Your answer is the lines below, exactly, from the one that contains "Lemma tie_break_zero (m" through the one that contains "(Hne : edges", both included.

- [Collected data]
┄┄┄┄┄┄

(** C6 (amended).  For every initialized pool and every non-null [ptr],
    [free(ptr)] aborts with a diagnostic, leaving the pool unchanged, if and
    only if the header address [ptr - sizeof(Block)] falls outside the
    buffer or off a slot boundary, or, in a debug build, the owner, liveness
    or canary check fails; when all checks pass the block at that header
    address becomes the head of the free list and links to the old head. *)
Theorem free_aborts_iff_rejected
        (debug : bool) (a : Allocator.t) (pool : MemoryPool.t) (h : Heap) (ptr : Z) :
  Allocator.m_Initialized a = true ->
  Allocator.m_MemoryPool a = Some pool ->
  0 <= MemoryPool.memory pool < 2 ^ SIZE_WIDTH ->
  ptr <> 0 ->
  let block := wrap (ptr - sizeof_Block debug) in
  (free_accepted debug a pool h ptr = false ->
   exists msg, Allocator.free debug ptr a h = (Aborted msg, a, h)) /\
  (free_accepted debug a pool h ptr = true ->
   exists h',
     Allocator.free debug ptr a h
     = (Returned tt, Allocator.set_pool a (MemoryPool.set_free_list pool block), h')
     /\ next (blocks h' block) = MemoryPool.free_list pool).
Proof.
  intros Hinit Hpool Hmem Hp block.
  apply Z.eqb_neq in Hp.
  unfold free_accepted, header_accepted, debug_accepted, Allocator.free.
  rewrite Hp, Hinit, Hpool. cbn [negb]. cbv zeta. fold block.
  destruct ((block <? MemoryPool.memory pool) || _) eqn:Hrange; cbn [negb andb].
  { split; [eauto|discriminate]. }
  assert (Hbs : (MemoryPool.block_size pool =? 0) = false).
  { apply Z.eqb_neq. intros Hz. rewrite Hz, Z.mul_0_l in Hrange.
    change (wrap 0) with 0 in Hrange. rewrite Z.add_0_r in Hrange.
    rewrite (wrap_small _ Hmem) in Hrange.
    apply orb_false_iff in Hrange. destruct Hrange as (H1 & H2).
    apply Z.ltb_ge in H1. rewrite Z.geb_leb in H2. apply Z.leb_gt in H2. lia. }
  rewrite Hbs.
  destruct (_ mod _ =? 0); cbn [negb andb].
  2:{ split; [eauto|discriminate]. }
  destruct debug; cbn [negb orb].
  - destruct (pool_id (blocks h block) =? Allocator.m_PoolId a); cbn [negb andb].
    2:{ split; [eauto|discriminate]. }
    destruct (is_free (blocks h block)); cbn [negb andb].
    { split; [eauto|discriminate]. }
    destruct (canary_front (blocks h block) =? CANARY_VALUE); cbn [negb andb orb].
    2:{ split; [eauto|discriminate]. }
    destruct (words h _ =? CANARY_VALUE); cbn [negb].
    2:{ split; [eauto|discriminate]. }
    split; [discriminate|]. intros _. eexists. split; [reflexivity|].
    rewrite store_block_same. reflexivity.
  - split; [discriminate|]. intros _. eexists. split; [reflexivity|].
    rewrite store_block_same. reflexivity.
Qed.
Lemma p75_runtime_rank_witness :
  Permutation (available_run_times (map est_edge [10; 20; 5; 15])) [5; 10; 15; 20]
  /\ Sorted Z.le [5; 10; 15; 20]
  /\ p75_runtime (map est_edge [10; 20; 5; 15]) = 15.
Proof.
  assert (Hp : Permutation (available_run_times (map est_edge [10; 20; 5; 15])) [5; 10; 15; 20]).
  { simpl. apply Permutation_sym.
    change [5; 10; 15; 20] with ([5] ++ [10; 15; 20]).
    change [10; 20; 5; 15] with ([10; 20] ++ 5 :: [15]).
    apply Permutation_cons_app. simpl. apply perm_skip. apply perm_swap. }
  assert (Hs : Sorted Z.le [5; 10; 15; 20]).
  { repeat (apply Sorted_cons; [| first [apply HdRel_nil | apply HdRel_cons; lia]]).
    apply Sorted_nil. }
  split; [exact Hp|]. split; [exact Hs|].
  destruct (p75_runtime_rank (map est_edge [10; 20; 5; 15]) [5; 10; 15; 20] Hp Hs) as [H _].
  rewrite H. reflexivity.
Defined.

(** C10: for a non-empty list of collected estimates of length [n], the
    index [(n - 1) - n // 4] lies in [0 <= idx < n], and the value returned
    is one of the collected estimates. *)
Theorem p75_index_in_bounds (edges : list Edge)
  (Hne : available_run_times edges <> []) :
  let n := Z.of_nat (length (available_run_times edges)) in
  0 <= p75_index n < n /\ In (p75_runtime edges) (available_run_times edges).
Proof.
  cbv zeta.
  assert (Hn : 0 < Z.of_nat (length (available_run_times edges))).
  { destruct (available_run_times edges); [congruence | simpl; lia]. }
  split; [apply p75_index_bounds; exact Hn|].
  unfold p75_runtime.
  destruct (available_run_times edges) as [|x t] eqn:Ha; [congruence|].
  rewrite <- Ha. rewrite <- Ha in Hn. cbv zeta.
  apply (Permutation_in _ (Permutation_sym (sort_perm _))).
  apply nth_In.
  rewrite <- !(Permutation_length (sort_perm _)).
  pose proof (p75_index_bounds _ Hn) as Hb.
  apply Nat2Z.inj_lt. rewrite Z2Nat.id by lia. lia.
Qed.

Lemma p75_index_in_bounds_witness :
  available_run_times (map est_edge [5; 10; 15; 20]) <> []
  /\ 0 <= p75_index 4 < 4
  /\ In (p75_runtime (map est_edge [5; 10; 15; 20])) [5; 10; 15; 20].
Proof.
  assert (H : available_run_times (map est_edge [5; 10; 15; 20]) <> []) by discriminate.
  split; [exact H|].
  exact (p75_index_in_bounds _ H).
Defined.

(** ** The relaxation of [compute_priority_critical_time] *)

(** C1 (the loop reads the priority of the last edge of [edges]): in
    [ab_edges], the first iteration pops [B] (priority 5) and raises the
    priority of its producer [A] (runtime 1) to [2], the priority of the
    last-listed edge [A] plus 1, where the spec's step gives [5 + 1 = 6]. *)
Theorem relax_step_reads_last_edge :
  relax_step ab_nodes ab_edges 1 (relax_init ab_edges 1)
    = Some (mkRelax [1%nat] [1%nat] [5; 2])
  /\ nth 0 (priority (relax_init ab_edges 1)) 0
     + run_time_or_default 1 (edge_at ab_edges 1) = 6.
Proof. split; reflexivity. Qed.

(** C2 (final priorities): on [ab_edges] the final priorities are [10]
    for [B] and [5] for [A], with [M = 2]; the critical times are [5] for [B]
    and [6] for [A], so the spec's encoding gives [13] for [A], and [A] is
    ranked below [B] although its critical time is larger. *)
Theorem final_priority_ab :
  compute_priority_critical_time ab_nodes ab_edges 1 10 = Returned [10; 5]
  /\ critical_time_spec ab_nodes ab_edges 1 0 = 5
  /\ critical_time_spec ab_nodes ab_edges 1 1 = 6
  /\ critical_time_spec ab_nodes ab_edges 1 1 * 2 + (2 - 1 - id (edge_at ab_edges 1)) = 13.
Proof. repeat split; reflexivity. Qed.

(** C8 (priority bound): on [fan_edges] the relaxation ends with the
    priority [30] for [L], above the sum [12] of all runtimes. *)
Theorem relax_fan_exceeds_sum :
  relax fan_nodes fan_edges 1 10 = Some [1; 1; 30]
  /\ fold_left Z.add (map (run_time_or_default 1) fan_edges) 0 = 12.
Proof. split; reflexivity. Qed.

(** C3, counterexample: [loop_edge 0] consumes its own output (a cycle),
    and the priority computation returns normally instead of failing. *)
Lemma cycle_not_rejected :
  In 0%nat (consumers loop_nodes (loop_edge 0) 0)
  /\ compute_priority_critical_time loop_nodes (loop_edge 0) 1 5 = Returned [0].
Proof. split; [left; reflexivity | reflexivity]. Qed.

Section ZeroRuntimes.
Variable nodes : list Node.
Variable edges : list Edge.
Variable d : Z.
Hypothesis Hwf : graph_wf nodes edges.
Hypothesis Hzero : Forall (fun e => run_time_or_default d e = 0) edges.

Let zeros := repeat 0 (length edges).

Lemma nth_repeat_zero (i k : nat) : nth i (repeat 0 k) 0 = 0.
Proof. revert i; induction k as [|k IH]; intros [|i]; simpl; auto. Qed.

Lemma relax_input_zero (q a : list nat) (n : nat) :
  relax_input nodes edges d (mkRelax q a zeros) n = mkRelax q a zeros.
Proof.
  unfold relax_input. destruct (in_edge_at nodes n) as [i|] eqn:Hi; [|reflexivity].
  cbn [priority]. unfold zeros. rewrite !nth_repeat_zero.
  assert (Hlt := Hwf _ _ Hi).
  assert (Hrt : run_time_or_default d (edge_at edges i) = 0).
  { unfold edge_at. rewrite Forall_forall in Hzero. apply Hzero, nth_In. exact Hlt. }
  rewrite Hrt. reflexivity.
Qed.

Lemma relax_body_zero (edge : nat) (q a : list nat) :
  relax_body nodes edges d edge (mkRelax q a zeros) = mkRelax q a zeros.
Proof.
  unfold relax_body. generalize (inputs (edge_at edges edge)) as ns.
  induction ns as [|n ns IH]; simpl; [reflexivity|].
  rewrite relax_input_zero. exact IH.
Qed.

Lemma relax_loop_zero (q a : list nat) (fuel : nat) :
  (length q < fuel)%nat ->
  relax_loop nodes edges d fuel (mkRelax q a zeros) = Some (mkRelax [] (fold_left (fun a e => set_remove e a) q a) zeros).
Proof.
  revert a fuel. induction q as [|x q IH]; intros a [|fuel] Hf; simpl in Hf; try lia.
  - reflexivity.
  - simpl. unfold relax_step. cbn [work_queue active_set priority].
    rewrite relax_body_zero. apply IH. lia.
Qed.

Lemma map_rt_zero : map (run_time_or_default d) edges = zeros.
Proof using edges d Hzero.
  unfold zeros. revert Hzero. generalize edges as l.
  intros l Hl. induction Hl as [|e l He Hl IH]; simpl; [reflexivity|].
  rewrite He. f_equal. apply IH.
Qed.

Lemma tie_break_zero (m : Z) :
  tie_break edges m zeros = map (fun e => m - id e) edges.
Proof using edges.
  unfold tie_break, zeros. generalize edges as l. clear.
  intros l. induction l as [|e l IH]; simpl; [reflexivity|].
  rewrite IH. reflexivity.
Qed.
End ZeroRuntimes.

(** C3, as amended: there is no cycle check.  Whenever every edge's
    [run_time_or_default] is 0, the relaxation ends after one pass over the
    worklist whatever the dependency structure, cycles included, and every
    edge gets the priority [max_id - id]. *)
Theorem zero_runtime_priorities (nodes : list Node) (edges : list Edge) (d : Z)
  (Hne : edges <> []) (Hwf : graph_wf nodes edges)
  (Hzero : Forall (fun e => run_time_or_default d e = 0) edges) :
  exists max_id,
    py_max (map id edges) = Returned max_id
    /\ compute_priority_critical_time nodes edges d (S (length edges))
       = Returned (map (fun e => max_id - id e) edges).
Proof.
  destruct edges as [|e0 rest] eqn:He; [congruence|]. rewrite <- He in *.
  exists (fold_left Z.max (map id rest) (id e0)).
  assert (Hmax : py_max (map id edges) = Returned (fold_left Z.max (map id rest) (id e0)))
    by (rewrite He; reflexivity).
  split; [exact Hmax|].
  unfold compute_priority_critical_time, relax, relax_init.
  rewrite (map_rt_zero edges d Hzero).
  rewrite relax_loop_zero by (auto; rewrite length_seq; lia).
  simpl option_map. cbv iota beta. rewrite Hmax.
  rewrite tie_break_zero. reflexivity.
Qed.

┄┄┄┄┄┄

- [Problem solution]
Lemma tie_break_zero (m : Z) :
  tie_break edges m zeros = map (fun e => m - id e) edges.
Proof using edges.
  unfold tie_break, zeros. generalize edges as l. clear.
  intros l. induction l as [|e l IH]; simpl; [reflexivity|].
  rewrite IH. reflexivity.
Qed.
End ZeroRuntimes.

(** C3, as amended: there is no cycle check.  Whenever every edge's
    [run_time_or_default] is 0, the relaxation ends after one pass over the
    worklist whatever the dependency structure, cycles included, and every
    edge gets the priority [max_id - id]. *)
Theorem zero_runtime_priorities (nodes : list Node) (edges : list Edge) (d : Z)
  (Hne : edges <> []) (Hwf : graph_wf nodes edges)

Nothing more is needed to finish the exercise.